/autobi_py

Python bindings for AuToBI: an Automatic prosodic annotation tool written in Java.

Primary LanguageJava

AuToBI-py

A Python wrapper and interfacing library around AuToBI that I wrote for my Bachelor's thesis. AuToBI is effectively the only publically available system for the automatic generation of prosody transcriptions, created by Andrew Rosenberg for his PhD in 2012.

Modern research uses AuToBI as a baseline but rarely interfaces with it directly (and when they do, they do so via the command line with all limitations that come with that, such as AASP), as modern tooling generally uses Python over Java.

AuToBI_py provides a simple Python interface for AuToBI's feature generation systems, as well as the parts of AuToBI that are available from the command line. Please check out the README of the Python library for the Python documentation.

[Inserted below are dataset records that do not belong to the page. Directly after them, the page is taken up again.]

(* ===== verification/Disk.v ===== *)
(** * The block device

    [BlockDev] is what the buffer cache relies on from the disk driver: [iderw]
    on a busy buffer writes the buffer to its block when it is dirty and reads
    the block otherwise.  The instance is memide.c, the driver of the
    [kernelmemfs] build, which keeps the disk image in memory. *)

From S2P Require Import Prelude Bytes Kstate Sync.
Local Open Scope Z_scope.

(** ** Buffer table access *)
Definition buf_at (b : nat) : K buf :=
  let! t := gets bufs in deref "bcache.buf" (t !! b).

Definition upd_buf (b : nat) (f : buf -> buf) : K unit :=
  let! bf := buf_at b in
  modify (fun s => set_bufs (<[b := f bf]> (bufs s)) s).

(** ** Disk block transfer *)
Definition disk_write (n : Z) (d : block) (k : diskst) : diskst :=
  mkDisk (<[n := d]> (d_blocks k)) (d_size k) ((n, d) :: d_writes k).

Definition memdisk_read (n : Z) : K block :=
  let! k := gets disk in deref "memdisk" (d_blocks k !! n).

Definition memdisk_write (n : Z) (d : block) : K unit :=
  modify (fun s => set_disk (disk_write n d (disk s)) s).

(** ** memide.c *)
Module Memide.

(** The blocks of the image linked into the kernel, from byte [n * BSIZE]. *)
Fixpoint image_blocks (fuel : nat) (n : Z) (img : list Z) : gmap Z block :=
  match fuel with
  | O => ∅
  | S f => <[n := take 512 img]> (image_blocks f (n + 1) (drop 512 img))
  end.

Definition ideinit (img : list Z) : K unit :=
  let size := Z.of_nat (length img) / BSIZE in
  modify (fun s =>
    set_disk (mkDisk (image_blocks (Z.to_nat size) 0 img) size []) s).

Definition ideintr : K unit := ret tt.

Definition iderw (b : nat) : K unit :=
  let! bf := buf_at b in
  if negb (b_busy bf) then panic "iderw: buf not busy" else
  if b_valid bf && negb (b_dirty bf) then panic "iderw: nothing to do" else
  if negb (b_dev bf =? 1) then panic "iderw: request not for disk 1" else
  let! k := gets disk in
  if d_size k <=? b_blockno bf then panic "iderw: block out of range" else
  do (if b_dirty bf then
        do upd_buf b (set_b_dirty false);
        memdisk_write (b_blockno bf) (b_data bf)
      else
        let! d := memdisk_read (b_blockno bf) in
        upd_buf b (set_b_data d));
  upd_buf b (set_b_valid true).

End Memide.

(** ** The interface *)
Definition dev_write (b : nat) (bf : buf) (s : kstate) : kstate :=
  set_disk (disk_write (b_blockno bf) (b_data bf) (disk s))
    (set_bufs (<[b := set_b_valid true (set_b_dirty false bf)]> (bufs s)) s).

Definition dev_read (b : nat) (bf : buf) (d : block) (s : kstate) : kstate :=
  set_bufs (<[b := set_b_valid true (set_b_data d bf)]> (bufs s)) s.

Class BlockDev := {
  iderw : nat -> K unit;
  ideintr : K unit;
  iderw_write s b bf :
    bufs s !! b = Some bf -> b_busy bf = true -> b_dirty bf = true ->
    b_dev bf = 1 -> 0 <= b_blockno bf < d_size (disk s) ->
    runs (iderw b) s tt (dev_write b bf s);
  iderw_read s b bf d :
    bufs s !! b = Some bf -> b_busy bf = true -> b_dirty bf = false ->
    b_valid bf = false -> b_dev bf = 1 ->
    0 <= b_blockno bf < d_size (disk s) ->
    d_blocks (disk s) !! b_blockno bf = Some d ->
    runs (iderw b) s tt (dev_read b bf d s)
}.

(** ** Lemmas *)
Lemma buf_at_runs b bf s : bufs s !! b = Some bf -> runs (buf_at b) s bf s.
Proof. intros H e. unfold buf_at, bind, gets. by rewrite H. Qed.

Lemma upd_buf_runs b bf f s :
  bufs s !! b = Some bf ->
  runs (upd_buf b f) s tt (set_bufs (<[b := f bf]> (bufs s)) s).
Proof.
  intros H. unfold upd_buf. eapply runs_bind; [by apply buf_at_runs|].
  by intros e.
Qed.

Lemma wp_buf_at b bf s (Q : buf -> kstate -> Prop) :
  bufs s !! b = Some bf -> Q bf s -> wp (buf_at b) s Q.
Proof. intros. eapply runs_wp; [by apply buf_at_runs|done]. Qed.

Lemma wp_upd_buf b bf f s (Q : unit -> kstate -> Prop) :
  bufs s !! b = Some bf -> Q tt (set_bufs (<[b := f bf]> (bufs s)) s) ->
  wp (upd_buf b f) s Q.
Proof. intros. eapply runs_wp; [by apply upd_buf_runs|done]. Qed.

Lemma insert_bufs_lookup b (bf bf' : buf) (t : list buf) :
  t !! b = Some bf -> <[b := bf']> t !! b = Some bf'.
Proof. intros H. apply list_lookup_insert_eq. by apply lookup_lt_Some in H. Qed.

Lemma memide_write s b bf :
  bufs s !! b = Some bf -> b_busy bf = true -> b_dirty bf = true ->
  b_dev bf = 1 -> 0 <= b_blockno bf < d_size (disk s) ->
  runs (Memide.iderw b) s tt (dev_write b bf s).
Proof.
  intros Hb Hbusy Hdirty Hdev Hn e. unfold Memide.iderw.
  unfold bind at 1. rewrite (buf_at_runs _ _ _ Hb).
  rewrite Hbusy, Hdirty, Hdev, andb_false_r. cbn [negb Z.eqb Pos.eqb].
  unfold bind at 1, gets at 1.
  replace (d_size (disk s) <=? b_blockno bf) with false by lia.
  unfold bind at 1. unfold bind at 1. rewrite (upd_buf_runs _ _ _ _ Hb).
  unfold memdisk_write, modify.
  rewrite (upd_buf_runs b (set_b_dirty false bf))
    by (by apply (insert_bufs_lookup _ bf)).
  cbn. by rewrite list_insert_insert_eq.
Qed.

Lemma memide_read s b bf d :
  bufs s !! b = Some bf -> b_busy bf = true -> b_dirty bf = false ->
  b_valid bf = false -> b_dev bf = 1 ->
  0 <= b_blockno bf < d_size (disk s) ->
  d_blocks (disk s) !! b_blockno bf = Some d ->
  runs (Memide.iderw b) s tt (dev_read b bf d s).
Proof.
  intros Hb Hbusy Hdirty Hvalid Hdev Hn Hd e. unfold Memide.iderw.
  unfold bind at 1. rewrite (buf_at_runs _ _ _ Hb).
  rewrite Hbusy, Hvalid, Hdirty, Hdev. cbn [negb andb Z.eqb Pos.eqb].
  unfold bind at 1, gets at 1.
  replace (d_size (disk s) <=? b_blockno bf) with false by lia.
  unfold bind at 1. unfold memdisk_read, bind, gets. rewrite Hd. cbn [deref ret].
  rewrite (upd_buf_runs _ _ _ _ Hb).
  rewrite (upd_buf_runs b (set_b_data d bf))
    by (by apply (insert_bufs_lookup _ bf)).
  cbn. by rewrite list_insert_insert_eq.
Qed.

#[export] Instance memide_dev : BlockDev := {|
  iderw := Memide.iderw;
  ideintr := Memide.ideintr;
  iderw_write := memide_write;
  iderw_read := memide_read
|}.
Lemma lru_head_next t l b p n :
  lru t l -> b ∈ l -> prev_of t b = Some p -> next_of t b = Some n ->
  exists h, next_of (setn p n (setp n p t)) NBUF = Some h /\ (h < length t)%nat.
Proof.
  intros H Hb Hp Hn. destruct (lru_neighbours _ _ _ _ _ H Hb Hp Hn) as [Hpl Hnl].
  rewrite next_of_setn by (autorewrite with links; lia). case_decide; [by exists n|].
  autorewrite with links. destruct H as (Hlen & _ & Hr & Hc).
  destruct (chain_first _ _ _ _ Hc) as [h Hh]. exists h. split; [done|].
  pose proof (chain_next_in _ _ _ _ _ Hc Hh) as Hin. rewrite Hlen.
  apply elem_of_app in Hin as [Hin|Hin].
  - apply Hr in Hin. lia.
  - assert (h = NBUF) as -> by set_solver. lia.
Qed.

(** What [brelse] does: the buffer is no longer busy, is now the most recently
    used, and nothing else about any buffer changes. *)
Lemma brelse_runs s b bf l1 l2 :
  held s = [] -> lru (bufs s) (l1 ++ b :: l2) ->
  bufs s !! b = Some bf -> b_busy bf = true ->
  exists t', lru t' (b :: l1 ++ l2) /\
    contents t' = <[b := content (set_b_busy false bf)]> (contents (bufs s)) /\
    runs (brelse b) s tt
      (set_ptable (wakeup1 (Some (ChBuf b)) (ptable s)) (set_bufs t' s)).
Proof.
  intros Hh Hl Hb Hbusy.
  set (p := b_prev bf). set (n := b_next bf).
  assert (prev_of (bufs s) b = Some p) as Hp by (unfold prev_of; by rewrite Hb).
  assert (next_of (bufs s) b = Some n) as Hn by (unfold next_of; by rewrite Hb).
  assert (b ∈ l1 ++ b :: l2) as Hin by set_solver.
  destruct (lru_neighbours _ _ _ _ _ Hl Hin Hp Hn) as [Hpl Hnl].
  destruct (lru_head_next _ _ _ _ _ Hl Hin Hp Hn) as (h & Hhn & Hhl).
  pose proof (move_front_lru _ _ _ _ _ _ _ Hl Hp Hn Hhn) as Hfront.
  assert (length (bufs s) = S NBUF) as Hlen by apply Hl.
  assert (b < NBUF)%nat as HbN by (by apply Hl).
  exists (alter (set_b_busy false) b (move_front b p n h (bufs s))).
  split; [|split].
  - destruct (lru_lookup _ _ b Hfront) as [bf' Hbf']; [lia|].
    rewrite (alter_insert _ _ _ _ Hbf'). by apply (lru_insert _ _ bf').
  - rewrite contents_alter by done. rewrite move_front_contents.
    by rewrite (alter_insert _ _ (content bf)) by (by apply contents_lookup).
  - unfold brelse. eapply runs_bind; [by apply buf_at_runs|].
    rewrite Hbusy. cbn [negb].
    eapply runs_bind; [apply acquire_runs; rewrite Hh; set_solver|].
    run_upd. run_upd.
    destruct (next_of_lookup _ _ _ Hhn) as (hf & Hhf & Hhe).
    eapply runs_bind; [by apply buf_at_runs|]. rewrite Hhe.
    run_upd. run_upd.
    assert (next_of (setp b NBUF (setn b h (setn p n (setp n p (bufs s))))) NBUF
            = Some h) as Hhn2.
    { autorewrite with links. rewrite next_of_setn by (autorewrite with links; lia).
      rewrite decide_False by lia. done. }
    destruct (next_of_lookup _ _ _ Hhn2) as (hf2 & Hhf2 & Hhe2).
    eapply runs_bind; [by apply buf_at_runs|]. rewrite Hhe2.
    run_upd. run_upd. run_upd.
    eapply runs_bind; [apply wakeup_runs; cbn; rewrite Hh; set_solver|].
    intros e. rewrite (release_runs _ _ []); [|by cbn; rewrite Hh|set_solver].
    destruct s; cbn in *; by subst.
Qed.

(** ** [bget] *)
Lemma pending_bind {A} (k : nat -> K A) s a s' :
  (forall n, runs (k n) s a s') -> runs (bind pending k) s a s'.
Proof. intros H e. unfold bind, pending. apply H. Qed.

Lemma bget_hit_runs s dev n l b bf :
  held s = [] -> lru (bufs s) l ->
  first_match (bufs s) (is_block dev n) l = Some b ->
  bufs s !! b = Some bf -> b_busy bf = false ->
  runs (bget dev n) s b (set_bufs (<[b := set_b_busy true bf]> (bufs s)) s).
Proof.
  intros Hh Hl Hf Hb Hbusy. unfold bget.
  eapply runs_bind; [apply acquire_runs; rewrite Hh; set_solver|].
  apply pending_bind. intros k.
  set (s1 := set_held _ s).
  assert (runs (bget_loop k dev n) s1 b
    (set_held [] (set_bufs (<[b := set_b_busy true bf]> (bufs s)) s1))) as H.
  { destruct k; cbn [bget_loop];
    (intros e; rewrite <- bind_assoc; revert e;
     eapply runs_bind; [apply (scan_lru_forward _ s1 l); exact Hl|];
     change (bufs s1) with (bufs s); rewrite Hf;
     eapply runs_bind; [by apply buf_at_runs|]; rewrite Hbusy; cbn [negb];
     eapply runs_bind; [by apply upd_buf_runs|];
     eapply runs_bind; [apply (release_runs _ _ []); [cbn; by rewrite Hh|set_solver]|];
     apply runs_ret). }
  intros e. rewrite H. destruct s; cbn in *; by subst.
Qed.
(* ===== verification/Log.v ===== *)
(** * The write-ahead log: log.c

    The code of the logging system over the buffer cache, and what its
    operations do to the abstract cache: [write_log], [write_head] and
    [install_trans] are sequences of block writes, listed by [commit_writes].
    [Crash] reasons about the machine stopping between two of them. *)

From S2P Require Import Prelude Bytes Kstate Sync Disk Bio Cache.
Local Open Scope Z_scope.

(** ** Access to [log] and to buffer data *)
Definition upd_log (f : logst -> logst) : K unit :=
  modify (fun s => set_klog (f (klog s)) s).

Definition lh_block (i : nat) : K Z :=
  let! g := gets klog in deref "log.lh.block" (l_block g !! i).

Definition set_lh_block (i : nat) (v : Z) : K unit :=
  do lh_block i;
  upd_log (fun g => set_l_block (<[i := v]> (l_block g)) g).

Definition buf_data (b : nat) : K block :=
  let! bf := buf_at b in ret (b_data bf).

Definition upd_data (b : nat) (f : block -> block) : K unit :=
  upd_buf b (fun bf => set_b_data (f (b_data bf)) bf).

(** struct logheader in a block: [n], then [block[i]] at byte [4 + 4 * i]. *)
Definition lh_off (i : nat) : nat := 4 + 4 * i.

Definition decode_sb (d : block) : superblock :=
  mkSb (get32 d 0) (get32 d 4) (get32 d 8) (get32 d 12) (get32 d 16)
    (get32 d 20) (get32 d 24).

Section Code.
Context {Dev : BlockDev}.

(** fs.c, used by [initlog] *)
Definition readsb (dev : Z) : K superblock :=
  let! bp := bread dev 1 in
  let! d := buf_data bp in
  do brelse bp;
  ret (decode_sb d).

Definition install_one (tail : nat) : K unit :=
  let! g := gets klog in
  let! lbuf := bread (l_dev g) (u32 (l_start g + Z.of_nat tail + 1)) in
  let! h := lh_block tail in
  let! dbuf := bread (l_dev g) (u32 h) in
  let! d := buf_data lbuf in
  do upd_data dbuf (fun _ => d);
  do bwrite dbuf;
  do brelse lbuf;
  brelse dbuf.

Definition install_trans : K unit :=
  let! g := gets klog in
  mfor (Z.to_nat (l_n g)) 0 install_one.

Definition read_head : K unit :=
  let! g := gets klog in
  let! b := bread (l_dev g) (u32 (l_start g)) in
  let! lh := buf_data b in
  let n := i32 (get32 lh 0) in
  do upd_log (set_l_n n);
  do mfor (Z.to_nat n) 0 (fun i => set_lh_block i (i32 (get32 lh (lh_off i))));
  brelse b.

Definition write_head : K unit :=
  let! g := gets klog in
  let! b := bread (l_dev g) (u32 (l_start g)) in
  do upd_data b (fun hb => put32 hb 0 (l_n g));
  do mfor (Z.to_nat (l_n g)) 0 (fun i =>
       let! v := lh_block i in
       upd_data b (fun hb => put32 hb (lh_off i) v));
  do bwrite b;
  brelse b.

Definition recover_from_log : K unit :=
  do read_head;
  do install_trans;
  do upd_log (set_l_n 0);
  write_head.

Definition initlog (dev : Z) : K unit :=
  if BSIZE <=? 4 + 4 * LOGSIZE then panic "initlog: too big logheader" else
  let! sb := readsb dev in
  do upd_log (fun g => mkLog (i32 (sb_logstart sb)) (i32 (sb_nlog sb)) (l_outstanding g)
                         (l_committing g) dev (l_n g) (l_block g));
  recover_from_log.
Lemma log_writes_key start V bs m :
  m ∈ (log_writes start V bs).*1 -> start < m <= start + Z.of_nat (length bs).
Proof.
  rewrite log_writes_fst. intros (i & h & -> & Hi)%elem_of_lookup_imap_1.
  apply lookup_lt_Some in Hi. lia.
Qed.

Lemma install_writes_fst start V bs : (install_writes start V bs).*1 = bs.
Proof.
  unfold install_writes. rewrite fmap_imap. rewrite <- (list_fmap_id bs) at 2.
  apply imap_const.
Qed.

Lemma log_writes_NoDup start V bs : NoDup (log_writes start V bs).*1.
Proof.
  rewrite log_writes_fst. apply list.NoDup_alt. intros i j m.
  rewrite !list_lookup_imap. intros Hi Hj.
  destruct (bs !! i), (bs !! j); simplify_eq/=. lia.
Qed.

Lemma log_writes_at start V bs i h :
  bs !! i = Some h -> (start + Z.of_nat i + 1, blk V h) ∈ log_writes start V bs.
Proof.
  intros H. apply list_elem_of_lookup. exists i.
  unfold log_writes. by rewrite list_lookup_imap, H.
Qed.

Lemma install_writes_at start V bs i h :
  bs !! i = Some h ->
  (h, blk V (start + Z.of_nat i + 1)) ∈ install_writes start V bs.
Proof.
  intros H. apply list_elem_of_lookup. exists i.
  unfold install_writes. by rewrite list_lookup_imap, H.
Qed.

Lemma blk_Some D n d : D !! n = Some d -> blk D n = d.
Proof. intros H. unfold blk. by rewrite H. Qed.

Lemma lookup_blk D n : is_Some (D !! n) -> D !! n = Some (blk D n).
Proof. intros [d H]. by rewrite (blk_Some _ _ _ H). Qed.

(** ** The loops of log.c *)
Lemma put_loop body ws s c :
  cache_rep s c ->
  (forall i w s1, ws !! i = Some w ->
     cache_rep s1 (c_puts (take i ws) c) -> bio_frame s s1 ->
     wp (body i) s1 (fun _ s2 =>
       cache_rep s2 (c_put w.1 w.2 (c_puts (take i ws) c)) /\ bio_frame s1 s2)) ->
  wp (mfor (length ws) 0 body) s (fun _ s' =>
    cache_rep s' (c_puts ws c) /\ bio_frame s s').
Proof.
  intros Hrep Hbody.
  apply (wp_mfor (fun i s' => cache_rep s' (c_puts (take i ws) c) /\ bio_frame s s')).
  - by rewrite take_0.
  - intros i s1 [_ Hi] [R F]. destruct (lookup_lt_is_Some_2 ws i Hi) as [w Hw].
    eapply wp_mono; [by apply (Hbody i w)|]. intros ? s2 [R2 F2].
    split; [|by etrans]. by rewrite (take_S_r _ _ _ Hw), c_puts_app.
  - intros s1 [R F]. cbn in R. by rewrite firstn_all in R.
Qed.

The project consists of three parts. AuToBI itself, which had to be forked and slightly rewritten to be able to provide the interface, an adapter that provides the JVM interface in Scala, and a python library that uses py4j to interface with this adapter and provide a cleaner python API.

AuToBI

The AuToBI system for automatically generating prosody transcriptions, released under the Apache2 license. Only slightly modified for this version. There are two major changes to the original: the migration from Apache Ant to sbt, which is used for better cross-compiling, and the migration from Java 6 to Java 20, which was needed for loading the code into Python. Despite all these changes, the functional behavior should be identical to the original.

Build with sbt:

# Compile only autobi itself
sbt "autobi/compile"

# Create one "Uber-jar" that contains all dependencies
# Similar to how the original AuToBI was distributed
sbt "autobi/assembly"

Run tests:

sbt "autobi/test"

Adapter

The AuTOBI adapter is a minimal Scala library written to turn the AuToBI application into a library. It exposes the core functionality of AuToBI in a way that makes it possible to interface it sensibly. Theoretically speaking, it could be used in any JVM language, however, it was written with py4j in mind, and thus key API functions only take strings as their inputs, making them less effective than one could expect of a native library.

Build with sbt:

# Compile only the adapter
sbt "adapter/compile"

# Compile the adapter into an "Uber-jar" that contains all dependencies.
# It is this exact jar that is being interfaced in the python library
sbt "adapter/assembly"

run tests:

# Currently, because of a lack of time, the test suite is only very minimal
sbt "adapter/test"

Python library

The Python library is the part of this application that is expected to be used. This is the ultimate end-point of this project. It exposes the AuToBI adapter in a Python interface using py4j and contains some needed boilerplate for calling this Java/Scala code like it is native Python.

To run any Java or Scala code, a JVM needs to be running with the interfaced code available (through Java Reflections) in the jar. To compile this jar, move it to a location within the Python sources, and write the needed Python file to tell the other Python sources where it is, run:

sbt "python/assembly"

To work with the actual code, first cd python. After this, you are in a regular python library project. To run the tests run:

# Install current version of package locally to be able to test it.
python3 -m pip install -e .

python3 -m pytest --cov=autobi tests/